Nog zo’n ondoordachte oplossing: verkorte fietscursussen. ‘Lijkt me niet verstandig om zo’n cursus in te korten, als je wil dat leerlingen veilig aan het verkeer deelnemen’, oordeelt Delsink. Berendijk vult aan: ‘Bovendien, stel je de meest klassiek autistische leerling voor, die alles perfect volgens de regels wil doen. En dan ga je die in Amsterdam laten fietsen! Dat gaat niet.’

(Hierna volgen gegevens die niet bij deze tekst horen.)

(* ===== verification/ClientDemo.v ===== *)
(** * A run of the test client

    The methods of the client executed on concrete inputs: a bot connects, starts, logs in,
    gets its answer in two pieces, enters a room and is disconnected.  The threads run one
    after the other, so that the states of the run are reachable by evaluation;
    the witnesses of the theorems of [ClientTheorems] are about them. *)

From stdpp Require Import base list numbers option relations.
From Stdlib Require Import ZArith Lia.
From S2P Require Import Prelude Interleaving Buffers SendEvents ClientEvents Framing Wire Protocol Messages Packets Runtime Config Sessions SessionSafety Clients ClientSafety ClientTheorems.

(** What the environment does. *)
Inductive ClientEnv := ECall (call : ApiCall) | ESent (n : Z) | EReceived (chunk : bytes).

Section ClientRun.
Context {utf8 : Utf8Check} {codec : PacketCodec} {laws : PacketCodecLaws codec}.
Context {api : StringApi} {string_laws : StringApiLaws api}.

(** Calls without text arguments. *)
Definition call_okb (call : ApiCall) : bool :=
  match call with
  | CallLogin _ _ _ _ => false
  | CallTestLogin index _ => (0 <=? index) && (index <? 2 ^ 32)
  | CallEnterRoom room_id => (0 <=? room_id) && (room_id <? 2 ^ 8)
  | CallChat _ chat_state room_id | CallWhisper _ _ chat_state room_id =>
      (-2 ^ 31 <=? chat_state) && (chat_state <? 2 ^ 31) && (-2 ^ 31 <=? room_id) && (room_id <? 2 ^ 31)
  | _ => true
  end.

Definition client_spawn (e : ClientEnv) (s : Client) : option (Client * cprog unit) :=
  match e with
  | ECall call => if call_okb call then Some (s, api_prog call) else None
  | ESent n =>
      match c_send s with
      | Some bs =>
          if c_iocp s && (c_busy s <? WORKER_MAX) && (0 <=? n) && (n <=? zlen bs) && (n <? 2 ^ 32) then
            Some (s <| c_busy := c_busy s + 1 |> <| c_send := None |> <| c_sent := c_sent s ++ take (Z.to_nat n) bs |>,
                  dispatch EVENT_SEND (i32 n))
          else None
      | None => None
      end
  | EReceived chunk =>
      match c_recv s with
      | Some len =>
          if c_iocp s && (c_busy s <? WORKER_MAX) && (zlen chunk <=? len) && forallb (fun b => (0 <=? b) && (b <? 256)) chunk then
            Some (s <| c_busy := c_busy s + 1 |> <| c_recv := None |> <| c_received := c_received s ++ chunk |>
                    <| c_session ::= fun x => x <| ts_recv_buffer ::= RecvBuffer_os_store chunk |> |>,
                  dispatch EVENT_RECV (i32 (zlen chunk)))
          else None
      | None => None
      end
  end.

Lemma call_okb_sound call : call_okb call = true -> call_ok call.
Proof. destruct call; cbn; intros H; bool_lia; try done; lia. Qed.

Lemma client_spawn_sound e s s' p : client_spawn e s = Some (s', p) -> client_env s s' p.
Proof.
  destruct e as [call|n|chunk]; cbn [client_spawn].
  - destruct (call_okb call) eqn:Ec; [|done]. intros [= <- <-]. by apply env_call, call_okb_sound.
  - destruct (c_send s) as [bs|] eqn:Es; [|done]. destruct (_ && _)%bool eqn:Ec; [|done]. intros [= <- <-]. bool_lia.
    by apply env_completion, complete_send.
  - destruct (c_recv s) as [len|] eqn:Es; [|done]. destruct (_ && _)%bool eqn:Ec; [|done]. intros [= <- <-]. bool_lia.
    eapply env_completion, complete_recv; try done.
    apply List.Forall_forall. intros b Hb. match goal with H : forallb _ _ = true |- _ => rewrite forallb_forall in H; apply H in Hb end. bool_lia. done.
Qed.

Definition client_limb (s : Client) : bool := zlen (c_accepted s) <? 2 ^ 40.

Lemma client_limb_sound s : client_limb s = true -> lim s.
Proof. unfold client_limb. intros H. bool_lia. done. Qed.

Definition client_run (scs : list (Sched ClientEnv)) : world Client := wrun client_limb client_spawn scs client_start.

Lemma client_run_reach scs : creachable (client_run scs).
Proof. by apply (wrun_steps client_env lim client_limb client_limb_sound client_spawn client_spawn_sound). Qed.
End ClientRun.

(** ** The run *)

(** A system in which every call succeeds; sockets are number 5. *)
Definition all_ok : Oracle := fun _ => 0.
Definition socket_ok : Oracle := fun i => match i with O => 5 | _ => 0 end.

Definition answer (p : Packet) : bytes := match MakeSendBuffer p with Some sb => SendBuffer_payload sb | None => [] end.
Definition login_answer : bytes := answer (P_ACK_BOT_LOGIN (mkACK_BOT_LOGIN 42 [66] LOGIN_SUCCESS [])).
Definition enter_answer : bytes := answer (P_ACK_ENTER_ROOM (mkACK_ENTER_ROOM 3 ENTER_ROOM_SUCCESS [])).

(** One thread at a time, from its start to its end. *)
Definition alone (e : ClientEnv) (o : Oracle) : list (Sched ClientEnv) := [Spawn e; Advance 0 1000 o].

Definition demo_sched : list (Sched ClientEnv) :=
  alone (ECall CallConnect) socket_ok ++ alone (ECall CallRegisterIocp) all_ok ++ alone (ECall CallStart) all_ok ++
  alone (ECall (CallTestLogin 7 false)) all_ok ++ alone (ESent 5) all_ok ++ alone (ESent 21) all_ok ++
  alone (EReceived (take 5 login_answer)) all_ok ++ alone (EReceived (drop 5 login_answer)) all_ok ++
  alone (ECall (CallEnterRoom 3)) all_ok ++ alone (ESent 6) all_ok ++ alone (EReceived (enter_answer ++ [9])) all_ok.

Definition demo_world : world Client := client_run demo_sched.
Definition demo_client : Client := w_state demo_world.
Definition closed_world : world Client := client_run (demo_sched ++ alone (ECall CallDisconnect) all_ok).
Definition demo_closed : Client := w_state closed_world.

Lemma demo_client_reach : creachable demo_world /\ creachable closed_world.
Proof. split; apply client_run_reach. Qed.

#[local] Opaque demo_world closed_world.

(** ** Witnesses *)


Lemma client_io_exact_witness :
  ts_pending_io (c_session demo_client) = 0 + flying (c_send demo_client) + flying (c_recv demo_client) /\
  c_recv demo_client = Some 655351.
Proof.
  split; [|vm_compute; reflexivity].
  destruct (client_io_exact demo_world (proj1 demo_client_reach)) as [H _].
  unfold demo_client. rewrite H. vm_compute. reflexivity.
Defined.

Lemma client_send_order_witness : c_sent demo_client = payloads (c_accepted demo_client).
Proof.
  apply (proj2 (client_send_order demo_world (proj1 demo_client_reach))); vm_compute; reflexivity.
Defined.

Lemma client_recv_order_witness :
  Forall is_packet (c_handled demo_client) /\ length (c_handled demo_client) = 2%nat.
Proof.
  split; [|vm_compute; reflexivity].
  exact (proj1 (client_recv_order demo_world (proj1 demo_client_reach))).
Defined.

Lemma client_state_types_witness : ts_is_login (c_session demo_closed) = false /\ ts_room_id (c_session demo_closed) = -1.
Proof.
  destruct (client_state_types closed_world (proj2 demo_client_reach)) as (_ & _ & _ & H & _).
  destruct H as (Hl & _ & Hr & _); [vm_compute; reflexivity|]. exact (conj Hl Hr).
Defined.

Lemma client_drains_witness :
  c_recv demo_closed <> None /\ Acc (fun w2 w1 => wstep completion w1 w2) closed_world.
Proof.
  split; [vm_compute; congruence|].
  apply (client_drains closed_world (proj2 demo_client_reach)); [split|]; vm_compute; reflexivity.
Defined.

Lemma client_packet_exact_witness :
  exists sb, ClientMakeSendBuffer demo_login = Some sb /\ MakeSendBuffer demo_login = Some sb.
Proof.
  destruct (proj1 (client_packet_exact demo_login demo_login_wf)) as (sb & H1 & H2 & _); [vm_compute; congruence|].
  exists sb. exact (conj H1 H2).
Defined.

Lemma bytesb_sound bs : forallb (fun b => (0 <=? b) && (b <? 256)) bs = true -> byte_stream bs.
Proof.
  intros H. apply Forall_forall. intros b Hb%list_elem_of_In. rewrite forallb_forall in H. specialize (H b Hb). by bool_lia.
Qed.

(** A connected session of the server with an empty receive buffer. *)
Definition demo_peer : Session := Session_new <| s_is_connect := true |>.

Lemma client_reaches_server_witness :
  exists k reqs tail rb,
    Forall2 (fun sb p => ClientMakeSendBuffer p = Some sb) (take k (c_accepted demo_client)) reqs /\
    incomplete tail /\
    receive_chunks s_is_connect GameSession_on_recv_packet
      [take 10 (c_sent demo_client); drop 10 (c_sent demo_client)] (s_recv_buffer demo_peer) demo_peer =
      Some (RecvDone, rb, demo_peer <| s_pending_jobs := zlen reqs |> <| s_logic_queue := PacketJob <$> reqs |>).
Proof.
  destruct (client_reaches_server demo_world
    [take 10 (c_sent demo_client); drop 10 (c_sent demo_client)] demo_peer (proj1 demo_client_reach))
    as (k & reqs & tail & rb & H1 & _ & H3 & H4 & _).
  - cbn [concat]. rewrite app_nil_r. apply take_drop.
  - apply small_completions_fit.
    + exact (proj1 (RecvBuffer_new_wf 65536 eq_refl eq_refl)).
    + reflexivity.
    + vm_compute. congruence.
    + left. vm_compute. reflexivity.
    + reflexivity.
    + apply bytesb_sound. vm_compute. reflexivity.
    + repeat constructor; vm_compute; congruence.
  - reflexivity.
  - reflexivity.
  - vm_compute. congruence.
  - vm_compute. reflexivity.
  - exact (proj1 (RecvBuffer_new_wf 65536 eq_refl eq_refl)).
  - reflexivity.
  - vm_compute. congruence.
  - vm_compute. reflexivity.
  - exists k, reqs, tail, rb. exact (conj H1 (conj H3 H4)).
Defined.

Daarnaast opperde minister Wiersma dat ouders een rijdienst zouden kunnen opzetten. ‘Maar heel veel ouders hebben geen auto. Of ze hebben een baan, waardoor ze überhaupt geen tijd hebben om te rijden. En al zouden ze het willen regelen met hun baas, dan hebben ze het probleem dat ze niet kunnen zeggen wanneer deze crisis voorbij is’, aldus Delsink. Wel heeft de onderwijsminister naar aanleiding van de petitie beloofd met een aantal van de door LBVSO voorgestelde noodmaatregelen aan de slag te gaan. Volgens Berendijk en Delsink is het nu vooral een kwestie van afwachten.

Elijah Delsink. Foto: Wiebe Kiestra

Zes uur lang opgesloten

Hoe kunnen we ervoor zorgen dat het leerlingenvervoer in de toekomst wel goed en betrouwbaar is? Delsink: ‘De minister moet ten eerste de eisen van de chauffeurs aanhoren en uitvoeren. Zo wordt werken in het leerlingenvervoer meteen aantrekkelijker. Maar de gemeenten moeten ook betere contracten afsluiten met de vervoerders, zodat deze meer geld krijgen.’ Als het werk beter wordt beloond, hoopt de LBVSO-voorzitter dat er dan ook strenger geselecteerd kan worden op de kwaliteit van de chauffeurs: ‘De laatste tijd ging het vooral over kwantiteit, omdat heel weinig mensen deze baan willen.’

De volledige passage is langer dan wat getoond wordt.